Cees Dekker, Delft University of Technology
Punching a Graphene Drum with a Bacterium
The incredibly small oscillations are a result of the bacteria’s biological processes, with their flagella playing a major role (tails present on the cell surface that propels bacteria).
“To understand how tiny these flagellar beats on graphene are, it’s worth saying that they are at least 10 billion times smaller than a boxer’s punch when reaching a punch bag. Yet, these nanoscale beats can be converted to sound tracks and listened to—and how cool is that,” remarked Alijani.
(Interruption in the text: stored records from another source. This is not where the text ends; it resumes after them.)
(* ===== verification/LogPipeline.v ===== *)
(** * From a log statement to the log files

    The composition of [Logger], [AsyncLogging] and [LogFile]: the output function
    of the loggers is [AsyncLogging::append], and the back end of [AsyncLogging]
    writes to a [LogFile].  Statements of any threads and steps of the back end
    interleave freely. *)

From S2P Require Import Prelude LogStream TimeZone Logging LogFile AsyncLogging.

Module LogPipeline.

(** The number of the output function that calls [AsyncLogging::append]. *)
Definition asyncOutput : Z := 1.

Record pipeline := mkPipeline {
  loggers : Logging.Globals;
  async : AsyncLogging.AsyncLogging;
  log : LogFile.LogFile }.

Inductive event :=
  | Program (e : Logging.event)
  (** a step of the back end; the times it reads, also at each [LogFile::append] *)
  | Backend (now : Z) (times : nat -> Z * Z)
  | Stop.

Section pipeline.
Context (strerror_tl : Z -> list byte) (fwrite : Z -> Z -> Z) (fopen : list byte -> bool) (hostname : list byte) (pid SIZE : Z).

(** What the function pointers are called with. *)
Fixpoint forward (cs : list Logging.call) (a : AsyncLogging.AsyncLogging) : outcome AsyncLogging.AsyncLogging :=
  match cs with
  | [] => Ok a
  | Logging.Output fn msg len :: cs =>
      a ← (if fn =? asyncOutput then AsyncLogging.append SIZE (ztake len msg) a else Ok a);
      forward cs a
  | Logging.Flush _ :: cs => forward cs a
  end.

(** The [output.append] calls of one round of [threadFunc]. *)
Definition pieces (now : Z) (a : AsyncLogging.AsyncLogging) : list (list byte) :=
  let texts := LogStream.toString <$> AsyncLogging.buffersToWrite a in
  if decide (25 < length texts)%nat then AsyncLogging.notice now (Z.of_nat (length texts) - 2) :: take 2 texts else texts.

Definition pipe_step (e : event) (s : pipeline) : outcome pipeline :=
  match e with
  | Program e =>
      g ← Logging.log_step strerror_tl e (loggers s);
      a ← forward (drop (length (Logging.calls (loggers s))) (Logging.calls g)) (async s);
      Ok (mkPipeline g a (log s))
  | Backend now times =>
      a ← AsyncLogging.threadFunc now (async s);
      l ← match AsyncLogging.pc (async s) with
          | AsyncLogging.BWrite =>
              l ← LogFile.log_run fwrite fopen hostname pid (imap (fun i p => (p, (times i).1, (times i).2)) (pieces now (async s))) (log s);
              LogFile.flush l
          | _ => Ok (log s)
          end;
      Ok (mkPipeline (loggers s) a l)
  | Stop => Ok (mkPipeline (loggers s) (AsyncLogging.stop (async s)) (log s))
  end.

(** Nothing runs after [abort()]. *)
Fixpoint pipe_run (es : list event) (s : pipeline) : outcome pipeline :=
  match es with
  | [] => Ok s
  | e :: es => if Logging.aborted (loggers s) then Ok s else s ← pipe_step e s; pipe_run es s
  end.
Graphene for Fast Detection of Antibiotic Resistance
This study has far-reaching implications for detecting antibiotic resistance. The results of the experiment were clear: if the bacteria were resistant to the antibiotic, the oscillations simply continued at the same level. Vibrations reduced until one or two hours later when the bacteria were sensitive to the drug, but then they were completely gone. The phenomenon can be detected with just a single cell thanks to the high sensitivity of graphene drums.
For the future, we aim at optimizing our single-cell graphene antibiotic sensitivity platform and validate it against a variety of pathogenic samples. So that eventually it can be used as an effective diagnostic toolkit for fast detection of antibiotic resistance in clinical practice.
Dr. Farbod Alijani, Delft University of Technology
“This would be an invaluable tool in the fight against antibiotic resistance, an ever-increasing threat to human health around the world,” concluded Peter Steeneken.
Journal Reference:
Rosłoń, I. E., et al. (2022) Probing nanomotion of single bacteria with graphene drums. Nature Nanotechnology. doi.org/10.1038/s41565-022-01111-6.